* [About this task]:
Take the listing below and print exactly the lines starting at the line containing "[huge_difficulty_panics]), a solved" and ending at the line containing "From Stdlib Require Export ZArith Lia.", both ends included, and no others.

* [Supplied records]:
(* ===== verification/Prelude.v ===== *)
(** * vk-turn-proxy: a verification library

    The program tunnels TCP and UDP traffic through TURN relays.  A client and a
    server talk DTLS over the relay; on top of it they run either a plain UDP
    relay or, for VLESS, KCP sessions with smux streams.  Several relay paths
    may be bonded into one packet connection that carries one KCP session.  A
    benchmark harness and a loopback diagnostics server complete it.  This
    library models the program's own logic and proves what makes it correct;
    the sources are under src/.

    ** How the parts interact

    The server's accept loop takes a lease from the connection limiter for every
    DTLS connection, authenticates it with a session token and, in bonding mode,
    hands it to the bond manager, which reads the hello record and adds the
    path to the bond group of its identifier.  A group owns one bonded packet
    connection; the KCP window follows the number of its paths.  Each smux
    stream needs a lease of the backend gate.  The client keeps credentials per
    group of streams, pins the server's certificate, and has a supervisor that
    builds one bond generation after another, chooses the protocol version and
    publishes the current session to the local listener.  The credentials come
    from a chain of VK requests, in which a captcha may have to be solved, by the
    program or by the user in a browser behind a local proxy.  All of them count in
    one metrics registry, which diagnostics serves and the benchmark compares.

    ** Files and what they model

    Foundations: this file (record update, byte strings, errors, the error
    monad, machine integers, lists, sorting), [GoStrings] (strings, strconv,
    hex), [GoIP] (net.IP, netip, SplitHostPort, JoinHostPort), [GoFloat] (float64
    as IEEE 754 binary64), [GoNet] (the class [NetConn] for net.Conn, with a
    datagram instance; the class [ConnCloses] for connections that count how
    often they were closed), [GoWeb] (JSON values, forms, URLs, a monad for code
    that sends HTTP requests; also client/http_body.go and client/safe_errors.go).

    - [Tuning]: tcputil/tcputil.go; flags and environment, validateTuning, the
      KCP window and MTU arithmetic, what is set on a new KCP session.
    - [BondHello]: tcputil/bonded_packet_conn.go, the hello records.
    - [BondedConn]: the same file, BondedPacketConn.  The state is a record with
      a heap of paths; each operation is composed of its critical sections.
    - [BondedRaces]: a step relation in which goroutines interleave the critical
      sections of [BondedConn], timers fire and the network changes.
    - [Metrics]: metrics/metrics.go; the registry and its paths, snapshots and
      the lock-free maximum under interleavings.
    - [Leases]: the interface (operations and laws) between a limiter and its
      user, and the server's accept loop verified against it.
    - [ConnLimiter], [BackendGate]: server/connection_limiter.go and
      server/backend_limiter.go, both instances of that interface.
    - [BondManager]: server/main.go, vlessBondGroup and vlessBondManager.
    - [ServeSmux]: server/main.go, handleVLESSConnection, vlessBondGroup.run and
      serveSmuxSession: all goroutines and deferred calls of a session as a step
      relation.
    - [ServerMain]: server/main.go, main: the checks before listening and the
      goroutine of an accepted connection.
    - [UdpRelay]: handleUDPConnection of the server and bridgeTURNPackets of the
      client, one step relation for both.
    - [SessionAuth]: sessionauth/sessionauth.go.  [DtlsAuth]: dtlsauth/auth.go.
    - [Identity]: server/dtls_identity.go; the certificate and key of the server.
    - [Pipe]: tcputil/pipe.go; the four goroutines of a pipe as a step relation.
    - [UdpIdle]: server/udp_idle.go; the watchdog of a UDP session.
    - [Diagnostics]: diagnostics/server.go and flags.go.
    - [Supervisor], [SuperviseLoop]: client/vless_bond_supervisor.go and the
      path maintenance of client/main.go.
    - [ClientPool], [ClientCreds]: client/main.go (session pool, flags, DNS list,
      credential cache) and client/local_peer.go.
    - [ClientSessions]: client/main.go, the set-up and tear-down of TURN, DTLS, KCP
      and smux, the retry loops and runVLESSMode with its maintainers.
    - [BondMode]: runSupervisedVLESSBondMode: supervisor, accept loop and
      connections as a step relation on the state of [SuperviseLoop].
    - [ClientMain]: client/main.go, main: flags to configuration.
    - [ClientUdp]: client/main.go, UDP mode: the shared packet buffers, the queue
      and oneDtlsConnection of every stream as a step relation.
    - [Slider]: the picture puzzle of client/slider_captcha.go: steps, tile
      mappings, rendering, scores and the ranking.
    - [Captcha]: the rest of client/slider_captcha.go, and solvePoW,
      callCaptchaNotRobot and solveVkCaptcha of client/main.go.
    - [VkAuth]: client/main.go, ParseVkCaptchaError and getTokenChain.  Its class
      [CaptchaSolver] states what the chain needs of a solver; [Captcha] gives the
      instance.
    - [CaptchaProxy]: client/manual_captcha.go: the local server, its handlers and
      rewriting, and the redaction of what is logged.
    - [Names]: client/namegen.go.
    - [MetricDiff], [Baseline], [BenchRun], [BenchCLI]: baseline/ (metrics.go,
      baseline.go, iperf.go, runner.go, command_iperf.go, http_metrics.go) and
      cmd/vk-turn-bench.

    ** What the theorems show

    - Bonding: under every interleaving the connection of a path is closed once,
      counted on the connection, its cleanup run and its channel closed as often,
      and closing the bond does so for all of them; a write tries the paths in
      rotated order and drops exactly those that failed for good;
      packets are delivered whole; the parser accepts exactly the valid hellos
      and every hello crosses a connection unchanged; a group never exceeds its
      negotiated paths, and the last window set on its session is the one for
      the negotiated paths or, with the old protocol, for the most it has had.
    - Limits: both limiters decide as an abstract specification on the set of
      live leases does, never exceed their maxima, also when the atomic
      operations interleave, and their gauges are exact.
    - Authentication: the token exchange succeeds exactly for equal tokens, the
      token served is the one in the file, no combination of flags turns
      certificate checks off silently, and the server's identity, once created,
      survives restarts.
    - Serving: an accepted connection is closed and its lease given back once, or
      a new path of a bond carries this connection and lease; nobody is served
      before authentication; a session leaves no stream, lease, backend
      connection or gauge behind, and comes to an end by itself once it is dead
      or cancelled, although a silent pipe ends only when it is cancelled.
    - Relaying: a pipe returns only when its goroutines are done and leaves no
      expired deadline behind, keeps half-closed connections alive, and cannot
      hang by itself; a UDP session is ended when and only when it is idle; the
      relays keep packets in order and leave no goroutine or deadline behind.
    - Metrics and diagnostics: the counters of a path and of the process are the
      tally of what was reported, totals are the sums over paths, snapshots do
      not depend on map order, and nothing is served without the token or
      outside loopback.
    - Client: a downgrade to the old protocol is always justified, the
      supervisor never leaks or publishes a dead generation, waiters are never
      lost, opening a stream returns by its deadline plus the time of one timer
      and one close that are late, cached credentials are fresh, a pinned peer
      is not displaced, and exactly the fatal errors stop the application.  A session that cannot be set up
      closes what it opened; VLESS mode with and without bonding, and UDP mode,
      close everything exactly once; in UDP mode no packet is invented, altered or
      lost silently, and no buffer has two owners.
    - Credentials and captchas: the chain of requests ends whatever the server
      answers, its credentials are the server's, and an unsolved captcha stops all
      requests for a minute.  A solved captcha was granted by the server to a check
      that carried the session token and the proof of work.  The proof of work is the least nonce; rendering a puzzle equals its
      specification, the ranking is complete and sorted.
    - The local captcha proxy forwards only over HTTPS to the VK domains and their
      subdomains, for loopback clients, without credentials for foreign origins
      (the domains and the loopback addresses are described independently of the
      code's checks); redirects of the page stay local, those of the generic
      handler are passed on; the challenge is neither printed nor put on a
      command line; logs are redacted.
    - Benchmark: the difference of two snapshots is exact, summaries are right
      and independent of map order, every record of a report is backed by its
      artifacts whatever the environment does, a run in which every call
      succeeds completes, the estimate of a dry run is the time of the run, and
      metrics are fetched from loopback only, whatever proxy is configured and
      whatever redirect is answered.
    - Some theorems and lemmas state behaviour that looks unintended: a write
      counter conversion that panics on 32-bit targets (exactly when is stated), a stale timer callback
      that shortens a grace period, a surplus path that is acknowledged before it
      is refused, a cancelled pipe that spins and may return no error, puzzles and
      proofs of work whose size is not bounded ([huge_grid_panics],
      [huge_difficulty_panics]), a solved captcha lost to a slow shutdown
      ([solved_captcha_lost]) and a packed answer forwarded unpacked with the
      packed label ([gzip_label_kept]).

    ** Modelling choices and bounds

    A Go integer is a [Z] with its wrap-around written out ([wrap_int],
    [wrap_uint]); [int] is 64 bits wide unless the width is an argument.
    Pointers that are shared are locations in a list.  Maps are [gmap]s; where
    the code ranges over a map, the order is an argument and the theorems hold
    for all orders.  What a library, the network, the clock, the scheduler or
    the file system decides is an argument or a nondeterministic step.  Texts
    of errors are kept as far as the program or a theorem looks at them.

    HTTP clients and servers answer depending on all requests sent before, so a
    theorem about them holds for every behaviour of the other side.

    Times are integers, in nanoseconds unless said otherwise.  Timers may fire late: by how much is an argument
    of the operation that waits, and so is how long a blocking [Close] takes
    where a bound on the time is claimed.

    Recursion is structural except in six places.  The decimal printer runs
    on fuel one more than the binary logarithm, and its lemma shows the digits
    are all there.  The IPv6 parser's fuel is the number of groups an address
    can have.  The loop that opens a stream is bounded by its deadline;
    the theorem is that it returns.  The loop of getTokenChain has fuel four, one
    more than the ways to solve a captcha, and its theorem shows the fuel is never
    used up.  The redirects of an HTTP client have fuel ten, the limit of the default
    policy; the metrics client follows none.  The supervisor's loop and its waits are
    driven by lists of events, and the theorems hold for every list.

    ** Not modelled

    What only forwards to a library: directNet, relayPacketConn, connectedUDPConn,
    DtlsPacketConn, request headers and browser profiles, signal handlers, log
    lines.  Calls of libraries (pion, kcp-go, smux, net/http, encoding/json,
    regexp, image decoding, os/exec) are arguments or steps of the environment.
    The JavaScript and the markup inside client/manual_captcha.go are texts that
    the model takes as arguments. *)

From Stdlib Require Export ZArith Lia.
From Stdlib Require Export Ascii.
From stdpp Require Export base list gmap strings numbers sorting.

(** ** Scopes *)

Declare Scope go_scope.
Delimit Scope go_scope with go.
Open Scope Z_scope.

(** ** Record update

    [Eta R] names the eta-expansion of a record; from it [field_set]
    instances are computed by abstracting one projection, which gives the
    notation [r <| field := v |>] for Go's [r.field = v]. *)

Class Eta (R : Type) := eta_expand : R → R.
Class FieldSet {R T : Type} (proj : R → T) := field_update : (T → T) → R → R.

Ltac build_field_set :=
  lazymatch goal with
  | |- @FieldSet ?R ?T ?proj =>
      let e := constr:(@eta_expand R _) in
      let e := eval cbv [eta_expand] in e in
      let e := eval hnf in e in
      match eval pattern proj in e with
      | ?ctx _ => exact (fun f r => ctx (fun x => f (proj x)) r)
      end
  end.

#[global] Arguments field_update {R T proj FieldSet} f r /.

#[export] Hint Extern 1 (FieldSet _) => build_field_set : typeclass_instances.

Notation "r <| proj ::= f |>" := (field_update (proj := proj) f r)
  (at level 1, left associativity, f at level 99) : go_scope.
Notation "r <| proj := v |>" := (field_update (proj := proj) (fun _ => v) r)
  (at level 1, left associativity, v at level 99) : go_scope.
Open Scope go_scope.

* [Task output]:
      [huge_difficulty_panics]), a solved captcha lost to a slow shutdown
      ([solved_captcha_lost]) and a packed answer forwarded unpacked with the
      packed label ([gzip_label_kept]).

    ** Modelling choices and bounds

    A Go integer is a [Z] with its wrap-around written out ([wrap_int],
    [wrap_uint]); [int] is 64 bits wide unless the width is an argument.
    Pointers that are shared are locations in a list.  Maps are [gmap]s; where
    the code ranges over a map, the order is an argument and the theorems hold
    for all orders.  What a library, the network, the clock, the scheduler or
    the file system decides is an argument or a nondeterministic step.  Texts
    of errors are kept as far as the program or a theorem looks at them.

    HTTP clients and servers answer depending on all requests sent before, so a
    theorem about them holds for every behaviour of the other side.

    Times are integers, in nanoseconds unless said otherwise.  Timers may fire late: by how much is an argument
    of the operation that waits, and so is how long a blocking [Close] takes
    where a bound on the time is claimed.

    Recursion is structural except in six places.  The decimal printer runs
    on fuel one more than the binary logarithm, and its lemma shows the digits
    are all there.  The IPv6 parser's fuel is the number of groups an address
    can have.  The loop that opens a stream is bounded by its deadline;
    the theorem is that it returns.  The loop of getTokenChain has fuel four, one
    more than the ways to solve a captcha, and its theorem shows the fuel is never
    used up.  The redirects of an HTTP client have fuel ten, the limit of the default
    policy; the metrics client follows none.  The supervisor's loop and its waits are
    driven by lists of events, and the theorems hold for every list.

    ** Not modelled

    What only forwards to a library: directNet, relayPacketConn, connectedUDPConn,
    DtlsPacketConn, request headers and browser profiles, signal handlers, log
    lines.  Calls of libraries (pion, kcp-go, smux, net/http, encoding/json,
    regexp, image decoding, os/exec) are arguments or steps of the environment.
    The JavaScript and the markup inside client/manual_captcha.go are texts that
    the model takes as arguments. *)

From Stdlib Require Export ZArith Lia.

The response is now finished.